With 80 locations in North America and the Caribbean, Stantec offers planning, engineering, architecture, surveying, and project management services to public and private clients. And they practice what they preach: their headquarters building was one of the first in Edmonton to earn a LEED-New Construction (NC) silver certification.
In the past (before their adoption of IES or Revit), their analysis workflow began by importing CAD files or measuring directly from hardcopy drawings and then building 3D models and separate analysis models for each different design option or analysis. Each analysis model may have taken several days to create, which significantly prolonged the building analysis time. As Andjelkovic puts it, “The less time we need to create analysis models means the more time we have for analyzing design options for better performing buildings.”
They can now use the building information model directly for a broad range of analyses to assess various ‘what-if’ design scenarios, to optimize and integrate different systems (such as lighting and HVAC), and explore synergies between them. In addition to using the capabilities included in the IES Sustainability Toolkit and Revit MEP, Stantec also uses many of the other types of building analyses available from IES within the VE such as natural ventilation simulation and advanced airflow analysis.
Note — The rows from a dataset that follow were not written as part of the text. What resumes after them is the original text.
(** * cmd/logger.go: the console logger of the server

    A shallow embedding of [cmd/logger.go] (levels, the [Logger] flags,
    [trimTrace], [getTrace], [logIf], [errorIf], [fatalIf]) and of the
    library calls it makes, followed by the properties of the embedding.

    Go strings are byte sequences: they are [string]s here, one [ascii]
    per byte.  What the file takes from elsewhere (the platform's path
    separator, [fmt.Sprintf] on the caller's format, [strings.Title],
    the colour functions) is a field of the class [Collaborators]. *)

From Stdlib Require Import ZArith List String Ascii Bool Lia DecimalString.
Import ListNotations.
Local Open Scope list_scope.
Local Open Scope string_scope.

(** ** Collaborators *)

Class Collaborators : Type := {
  (** [filepath.Separator]: '/' or, on Windows, '\'. *)
  Separator : ascii;
  (** length of [filepath.VolumeName path]; always 0 outside Windows. *)
  volumeNameLen : string -> nat;
  (** the dynamic values passed as [data ...interface{}]. *)
  value : Type;
  (** [fmt.Sprintf(msg, data...)] on the caller's format string. *)
  Sprintf : string -> list value -> string;
  (** [strings.Title]. *)
  Title : string -> string;
  (** [colorRed] and [colorBold], declared elsewhere in package cmd. *)
  colorRed : string -> string;
  colorBold : string -> string
}.

(** ** package strings *)

(** [s[n:]] for [n <= len(s)]. *)
Fixpoint drop (n : nat) (s : string) : string :=
  match n, s with
  | O, _ => s
  | S n', String _ s' => drop n' s'
  | S _, EmptyString => EmptyString
  end.

(** [strings.HasPrefix(s, prefix)]. *)
Definition HasPrefix (s prefix : string) : bool := String.prefix prefix s.

(** [strings.TrimPrefix(s, prefix)]. *)
Definition TrimPrefix (s prefix : string) : string :=
  if HasPrefix s prefix then drop (String.length prefix) s else s.
(** * Food Hunter: a shallow embedding of the recommendation pipeline

    The development follows the three Python sources:
    - [food_tool.py]  : [Tools.get_coordinates], [Tools.calculate_travel_times],
                        [Tools.get_place_details], [Tools.find_food];
    - [webui_tool.py] : the older variant of the same tool;
    - [bot.py]        : the saved list ([RestaurantView] callback, [delete_saved]),
                        the dedup set of [eat], and [load_data] / [save_data].

    Python values are the values [json.loads] produces; exceptions are an
    explicit result type; the upstream HTTP services and the random generator
    are a [world] that the code consumes call by call. *)

From Stdlib Require Import Ascii String ZArith QArith Qround List Bool Lia Permutation.
Import ListNotations.

Set Implicit Arguments.
Set Warnings "-register-all".

(** ** Text *)

(** A Python [str] is a sequence of code points. *)
Definition pystr := list N.

(** An ASCII literal of the source, as code points. *)
Definition lit (s : string) : pystr :=
  map N_of_ascii (list_ascii_of_string s).

Fixpoint pystr_eqb (a b : pystr) : bool :=
  match a, b with
  | [], [] => true
  | x :: a', y :: b' => N.eqb x y && pystr_eqb a' b'
  | _, _ => false
  end.

(** [s.startswith(p)]. *)
Fixpoint is_prefix (p s : pystr) : bool :=
  match p, s with
  | [], _ => true
  | _ :: _, [] => false
  | a :: p', b :: s' => N.eqb a b && is_prefix p' s'
  end.

(** [sub in s] on two strings. *)
Fixpoint str_contains (sub s : pystr) : bool :=
  is_prefix sub s ||
  match s with
  | [] => false
  | _ :: s' => str_contains sub s'
  end.

(** [sep.join(parts)] when every part is a string. *)
Fixpoint str_join (sep : pystr) (parts : list pystr) : pystr :=
  match parts with
  | [] => []
  | [p] => p
  | p :: rest => p ++ sep ++ str_join sep rest
  end.

(** Lexicographic order on code points, the order of [<=] on [str]. *)
Fixpoint str_leb (a b : pystr) : bool :=
  match a, b with
  | [], _ => true
  | _ :: _, [] => false
  | x :: a', y :: b' => if N.ltb x y then true else if N.eqb x y then str_leb a' b' else false
  end.

(** ** Floats *)

(** A binary64 value.  A finite float is given by the rational it denotes
    (every finite double is a rational); the sign of zero is not kept. *)
Inductive pyfloat :=
| FNaN
| FInf (negative : bool)
| FFin (q : Q).
(** ** Components *)

(** C4: at the root of a component, a data definition on top of the stack
    is retired with its own setter, and a function whose component has a data
    definition in it stops at "recursive data definition", which
    [make_function_setter] throws before any action is added; so do
    [x = 1;] and [f() = x; x = f();]. *)
Theorem C4_components NDEBUG {Parent} :
  (∀ (sc : t Parent) ui u K src name sl ph e,
     units_ sc !! ui = Some u → def_ u = Data_Definition src name sl ph e →
     scc_lowlink_ u = scc_ord_ u → scc_stack_ sc = K ++ [ui] →
     ∃ sc', output_component NDEBUG ui sc = (Returns tt, sc') ∧
            actions_ sc' = actions_ sc ++
              [match module_slot_ sc with
               | Some m => Module_Data_Setter src (Some m) sl e
               | None => Data_Setter src sl e false
               end] ∧
            scc_stack_ sc' = K ∧
            units_ sc' = alter (set_state k_analyzed) ui (units_ sc)) ∧
  (∀ (sc : t Parent) ui u K G' g w,
     units_ sc !! ui = Some u → is_data u = false →
     scc_lowlink_ u = scc_ord_ u → scc_stack_ sc = K ++ ui :: G' → ui ∉ K →
     (∀ g', g' ∈ G' → is_Some (units_ sc !! g')) →
     g ∈ G' → units_ sc !! g = Some w → is_data w = true →
     ∃ src, output_component NDEBUG ui sc
            = (Fails (Throws (Recursive_data_definition src)), sc)) ∧
  (∃ sc' e, run NDEBUG (program [data "x" []]) = (Returns tt, sc') ∧
            actions_ sc' = [Data_Setter 0 0 e false]) ∧
  (∃ sc', run NDEBUG (program [func "f" ["x"]; data "x" ["f"]])
          = (Fails (Throws (Recursive_data_definition 0)), sc') ∧
          actions_ sc' = []).
Proof.
  split_and!.
  - intros sc ui u K src name sl ph e Hu Hdef Hroot Hst.
    assert (wp (output_component NDEBUG ui)
              (λ _ sc', actions_ sc' = actions_ sc ++
                          [match module_slot_ sc with
                           | Some m => Module_Data_Setter src (Some m) sl e
                           | None => Data_Setter src sl e false
                           end] ∧
                        scc_stack_ sc' = K ∧
                        units_ sc' = alter (set_state k_analyzed) ui (units_ sc))
              (λ _ _, False) sc) as Hwp.
    { unfold output_component. apply wp_bind. eapply wp_get_unit; [exact Hu|].
      rewrite decide_True by done. apply wp_bind, wp_get.
      unfold is_data. rewrite Hdef. simpl. rewrite Hst. unfold back. rewrite last_snoc.
      apply wp_bind, wp_assert; [intros _|by intros ?%bool_decide_eq_false].
      destruct (K ++ [ui]) as [|k0 K0] eqn:HK; [by destruct K|]. rewrite <- HK.
      apply wp_bind, wp_modify. unfold update_unit. apply wp_bind, wp_modify.
      unfold pop_back. rewrite removelast_last.
      destruct (module_slot_ sc); apply wp_bind, wp_ret, wp_modify; done. }
    apply wp_returns_ex in Hwp as ([] & sc' & Hrun & HQ). eauto.
  - intros sc ui u K G' g w Hu Hdata Hroot Hst HniK Hvalid Hg Hw Hwd.
    assert (wp (output_component NDEBUG ui) (λ _ _, False)
              (λ f sc', sc' = sc ∧ ∃ src, f = Throws (Recursive_data_definition src))
              sc) as Hwp.
    { unfold output_component. apply wp_bind. eapply wp_get_unit; [exact Hu|].
      rewrite decide_True by done. apply wp_bind, wp_get. rewrite Hdata.
      rewrite Hst, (scan_spec _ _ _ HniK), list_lookup_middle by done.
      rewrite drop_app_length.
      destruct (units_of_group _ sc (ui :: G')) as [us Hus].
      { intros g' [->|?]%elem_of_cons; [eauto|by apply Hvalid]. }
      apply wp_bind. eapply wp_mono; [by apply make_function_setter_spec| |done].
      intros op sc' (_ & _ & _ & Hfun). exfalso.
      assert (g ∈ ui :: G') as Hg' by (by right).
      apply list_elem_of_lookup in Hg' as [k Hk].
      destruct (Forall2_lookup_l _ _ _ _ _ Hus Hk) as (w' & Hw' & Hgw).
      rewrite Hw in Hgw. injection Hgw as <-.
      pose proof (Forall_lookup_1 _ _ _ _ Hfun Hw') as Hf. simpl in Hf. congruence. }
    apply wp_fails_ex in Hwp as (f & sc' & Hrun & -> & src & ->). eauto.
  - destruct NDEBUG; eexists _, _; (split; [vm_compute; reflexivity|reflexivity]).
  - destruct NDEBUG; eexists; (split; [vm_compute; reflexivity|reflexivity]).
Qed.
Lemma protect_entry_submitted symbol trade_signal risk_params o t :
  submitted (events_of (protect_entry env symbol trade_signal risk_params o t)) =
    match result_of (wait_for_order_fill env (id o) 10 t) with
    | Ok (Some filled) =>
        if (Py.truthy filled && Py.ltb 0 filled)%bool then
          submitted
            (events_of
               (place_trailing_stop_order env symbol filled (Py.lower trade_signal)
                  (Some (trail_amount risk_params)) None
                  (tick_of (wait_for_order_fill env (id o) 10 t))))
        else []
    | _ => []
    end.
Proof.
  unfold protect_entry.
  rewrite submitted_bind. cbn [print perform result_of tick_of events_of fst snd].
  change (submitted [Print (ExecutedMarketOrder o)]) with (@nil OrderRequest).
  cbn [app]. cbv zeta.
  rewrite submitted_bind.
  destruct (wait_for_order_fill_quiet env (id o) 10 t) as [[filled Hr] Hs].
  rewrite Hs, Hr. cbn [app].
  destruct filled as [filled|]; [|reflexivity].
  destruct (Py.truthy filled && Py.ltb 0 filled)%bool; [|reflexivity].
  rewrite submitted_bind.
  destruct (result_of (place_trailing_stop_order env symbol filled (Py.lower trade_signal)
                         (Some (trail_amount risk_params)) None _)) as [[r|]|e];
    cbn; rewrite ?app_nil_r; reflexivity.
Qed.

Lemma execute_trade_submitted symbol trade_signal risk_params t :
  let entry :=
    place_market_order env symbol (inject_Z (quantity risk_params))
      (Py.lower trade_signal) None (Some (take_profit risk_params)) t in
  submitted (events_of (execute_trade env symbol trade_signal risk_params t)) =
    submitted (events_of entry) ++
    match result_of entry with
    | Ok (Some o) =>
        submitted (events_of (protect_entry env symbol trade_signal risk_params o (tick_of entry)))
    | _ => []
    end.
Proof.
  intros entry. unfold execute_trade.
  rewrite submitted_try_except, submitted_bind, result_bind. fold entry.
  rewrite <- app_assoc. f_equal.
  destruct (result_of entry) as [[o|]|e]; cbn [app]; try reflexivity.
  destruct (result_of (protect_entry env symbol trade_signal risk_params o (tick_of entry)));
    cbn; rewrite ?app_nil_r; reflexivity.
Qed.

End ExecuteTrade.

(** C1. Take the entry order of a trade ([place_market_order] at lines
    157-163) and the wait for its fill ([wait_for_order_fill] at line 181).
    Every trailing stop submitted by the trade carries the quantity that the
    wait returned, a positive one, and the side opposite to the side of the
    entry order: SELL on a BUY signal, BUY on a SELL signal.  When the wait
    returns [None] or a quantity of 0, and when the entry order was not
    acknowledged, no trailing stop is submitted. *)
Theorem trailing_stop_uses_filled_quantity (env : Env) (symbol trade_signal : string)
    (risk_params : RiskParams) (t : nat) :
  let entry :=
    place_market_order env symbol (inject_Z (quantity risk_params))
      (Py.lower trade_signal) None (Some (take_profit risk_params)) t in
  let run := execute_trade env symbol trade_signal risk_params t in
  (forall o, result_of entry = Ok (Some o) ->
     let wait := wait_for_order_fill env (id o) 10 (tick_of entry) in
     (forall s, In s (trailing_stops (events_of run)) ->
        (exists filled,
           result_of wait = Ok (Some filled) /\ 0 < filled /\ ts_qty s = filled)
        /\ (forall m, In m (market_orders (events_of run)) ->
              ts_side s = opposite (mo_side m))
        /\ (trade_signal = "BUY" -> ts_side s = SELL)
        /\ (trade_signal = "SELL" -> ts_side s = BUY))
     /\ (result_of wait = Ok None -> trailing_stops (events_of run) = [])
     /\ (forall filled, result_of wait = Ok (Some filled) -> filled == 0 ->
           trailing_stops (events_of run) = []))
  /\ ((forall o, result_of entry <> Ok (Some o)) -> trailing_stops (events_of run) = []).
Proof.
  intros entry run.
  assert (Hsub : submitted (events_of run) =
                 submitted (events_of entry) ++
                 match result_of entry with
                 | Ok (Some o) =>
                     submitted
                       (events_of
                          (protect_entry env symbol trade_signal risk_params o (tick_of entry)))
                 | _ => []
                 end)
    by apply execute_trade_submitted.
  assert (Hentry : submitted (events_of entry) = []
                   \/ submitted (events_of entry) =
                        [MarketReq
                           (market_order_request symbol (inject_Z (quantity risk_params))
                              (Py.lower trade_signal) None (Some (take_profit risk_params)))])
    by apply place_market_order_submits.
  unfold trailing_stops, market_orders. rewrite Hsub.
  split.
  - intros o Ho.
    set (wait := wait_for_order_fill env (id o) 10 (tick_of entry)).
    rewrite Ho, protect_entry_submitted. fold wait.
    destruct (result_of wait) as [[filled|]|e] eqn:Hwait.
    + destruct (Py.truthy filled && Py.ltb 0 filled)%bool eqn:Hfill.
      * apply usable_fill_iff in Hfill.
        destruct (place_trailing_stop_order_submits env symbol filled
                    (Py.lower trade_signal) (Some (trail_amount risk_params)) None
                    (tick_of wait)) as [Hts|Hts]; rewrite Hts;
          (split; [|split; [discriminate|]]).
        -- intros s Hs. exfalso.
           destruct Hentry as [He|He]; rewrite He in Hs; exact Hs.
        -- intros filled' Hf' Hz. injection Hf' as <-. rewrite Hz in Hfill.
           discriminate Hfill.
        -- intros s Hs.
           assert (Hs' : s = trailing_stop_request symbol filled (Py.lower trade_signal)
                               (Some (trail_amount risk_params)) None).
           { destruct Hentry as [He|He]; rewrite He in Hs;
               destruct Hs as [Hs|[]]; symmetry; exact Hs. }
           subst s. cbn [ts_qty ts_side trailing_stop_request].
           split; [exists filled; repeat split; assumption|].
           split; [|split].
           ++ intros m Hm.
              assert (Hm' : m = market_order_request symbol
                                  (inject_Z (quantity risk_params)) (Py.lower trade_signal)
                                  None (Some (take_profit risk_params))).
              { destruct Hentry as [He|He]; rewrite He in Hm;
                  [destruct Hm | destruct Hm as [Hm|[]]; symmetry; exact Hm]. }
              subst m. cbn [mo_side market_order_request].
              destruct (String.eqb (Py.lower (Py.lower trade_signal)) "buy"); reflexivity.
           ++ intros ->. reflexivity.
           ++ intros ->. reflexivity.
        -- intros filled' Hf' Hz. injection Hf' as <-. rewrite Hz in Hfill.
           discriminate Hfill.
      * rewrite app_nil_r.
        assert (Hnone : flat_map
                          (fun r => match r with TrailingReq s => [s] | _ => [] end)
                          (submitted (events_of entry)) = [])
          by (destruct Hentry as [He|He]; rewrite He; reflexivity).
        rewrite Hnone. split; [intros s []|split; reflexivity].
    + rewrite app_nil_r.
      assert (Hnone : flat_map
                        (fun r => match r with TrailingReq s => [s] | _ => [] end)
                        (submitted (events_of entry)) = [])
        by (destruct Hentry as [He|He]; rewrite He; reflexivity).
      rewrite Hnone. split; [intros s []|split; reflexivity].
    + destruct (wait_for_order_fill_quiet env (id o) 10 (tick_of entry)) as [[f Hf] _].
      fold wait in Hf. congruence.
  - intros Hno.
    destruct (result_of entry) as [[o|]|e].
    + exfalso. apply (Hno o). reflexivity.
    + rewrite app_nil_r. destruct Hentry as [He|He]; rewrite He; reflexivity.
    + rewrite app_nil_r. destruct Hentry as [He|He]; rewrite He; reflexivity.
Qed.

(** C1 on a BUY of 10 shares that fills for 7 on the second poll: the one
    trailing stop submitted is a SELL of 7 shares. *)
Lemma trailing_stop_uses_filled_quantity_witness :
  trailing_stops (events_of (execute_trade (Scenario.fills_at 3) "SPY" "BUY" Scenario.params 0%nat))
    = [trailing_stop_request "SPY" 7 "buy" (Some 2) None]
  /\ ((exists filled,
         result_of (wait_for_order_fill (Scenario.fills_at 3) "entry-1" 10 2%nat)
           = Ok (Some filled)
         /\ 0 < filled
         /\ ts_qty (trailing_stop_request "SPY" 7 "buy" (Some 2) None) = filled)
      /\ (forall m,
            In m (market_orders
                    (events_of
                       (execute_trade (Scenario.fills_at 3) "SPY" "BUY" Scenario.params 0%nat))) ->
            ts_side (trailing_stop_request "SPY" 7 "buy" (Some 2) None) = opposite (mo_side m))
      /\ ("BUY" = "BUY" -> ts_side (trailing_stop_request "SPY" 7 "buy" (Some 2) None) = SELL)
      /\ ("BUY" = "SELL" -> ts_side (trailing_stop_request "SPY" 7 "buy" (Some 2) None) = BUY)).
Proof.
  split; [reflexivity|].
  apply (proj1 (proj1 (trailing_stop_uses_filled_quantity (Scenario.fills_at 3)
                         "SPY" "BUY" Scenario.params 0%nat)
                  (Scenario.ack
                     (MarketReq (market_order_request "SPY" 10 "buy" None (Some 105))))
                  eq_refl)
           (trailing_stop_request "SPY" 7 "buy" (Some 2) None)).
  left; reflexivity.
Defined.

(** An acknowledged entry was submitted. *)
Lemma place_market_order_acknowledged env symbol qty side sl tp t o :
  result_of (place_market_order env symbol qty side sl tp t) = Ok (Some o) ->
  submitted (events_of (place_market_order env symbol qty side sl tp t)) =
    [MarketReq (market_order_request symbol qty side sl tp)].
Proof.
  destruct (validate_trade_cases env symbol qty side t) as [H|[H|[e H]]].
  - rewrite (place_market_order_refused _ _ _ _ _ _ _ H). discriminate.
  - rewrite (place_market_order_validated _ _ _ _ _ _ _ H).
    destruct (validate_request env _) as [[]|e]; [|discriminate].
    destruct (submit_order env (S t) _); [reflexivity|discriminate].
  - rewrite (place_market_order_validation_raises _ _ _ _ _ _ _ _ H). discriminate.
Qed.

(** C10. [place_trailing_stop_order] runs the validation of the entry
    orders, [validate_trade], on the side it is given, the side of the
    entry: when the buying power is at most 0 it prints the refusal for that
    side, returns [None] and submits nothing, as [place_market_order] does.
    Hence a trade whose entry was acknowledged and filled submits no
    trailing stop when the buying power read for the protection is at most
    0. *)
Theorem trailing_stop_needs_buying_power (env : Env) (symbol : string) (t : nat) :
  (forall qty side trail_price trail_percent acct,
     get_account env t = Ok acct -> buying_power acct <= 0 ->
     let run := place_trailing_stop_order env symbol qty side trail_price trail_percent t in
     result_of run = Ok None
     /\ submitted (events_of run) = []
     /\ events_of run = [GetAccount; Print (insufficient symbol qty side)]
     /\ events_of run = events_of (validate_trade env symbol qty side t)
     /\ (forall sl tp,
           place_market_order env symbol qty side sl tp t = run))
  /\ (forall trade_signal risk_params o filled acct,
        let entry :=
          place_market_order env symbol (inject_Z (quantity risk_params))
            (Py.lower trade_signal) None (Some (take_profit risk_params)) t in
        let wait := wait_for_order_fill env (id o) 10 (tick_of entry) in
        let run := execute_trade env symbol trade_signal risk_params t in
        result_of entry = Ok (Some o) ->
        result_of wait = Ok (Some filled) -> 0 < filled ->
        get_account env (tick_of wait) = Ok acct -> buying_power acct <= 0 ->
        market_orders (events_of run) =
          [market_order_request symbol (inject_Z (quantity risk_params))
             (Py.lower trade_signal) None (Some (take_profit risk_params))]
        /\ trailing_stops (events_of run) = []).
Proof.
  split.
  - intros qty side trail_price trail_percent acct Hacct Hle run.
    pose proof (validate_trade_refuses env symbol qty side t acct Hacct Hle) as Hv.
    subst run.
    rewrite (place_trailing_stop_order_refused env _ _ _ _ _ _ Hv), Hv.
    repeat split.
    intros sl tp. apply place_market_order_refused. exact Hv.
  - intros trade_signal risk_params o filled acct entry wait run Hentry Hwait Hpos Hacct Hle.
    pose proof (execute_trade_submitted env symbol trade_signal risk_params t) as Hsub.
    subst entry wait run. cbv zeta in Hsub.
    rewrite Hentry, protect_entry_submitted, Hwait in Hsub.
    rewrite (proj2 (usable_fill_iff filled) Hpos) in Hsub.
    rewrite (place_trailing_stop_order_refused env _ _ _ _ _ _
               (validate_trade_refuses env symbol filled (Py.lower trade_signal)
                  _ acct Hacct Hle)) in Hsub.
    rewrite (place_market_order_acknowledged env _ _ _ _ _ _ _ Hentry) in Hsub.
    unfold market_orders, trailing_stops. rewrite Hsub. split; reflexivity.
Qed.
Stantec has already used the integration between IES and Revit to analyze a number of projects, including an 82,300 sq. ft. renovation/expansion of the Art Gallery of Alberta in Edmonton and a 250,000 sq. ft. new hotel, the Westin Kelowna Hotel in British Columbia. Analysis specialists like Andjelkovic were Stantec’s early adopters, but the capabilities are spreading to the project teams – engineers and architects alike – to support Stantec’s integrated design team approach.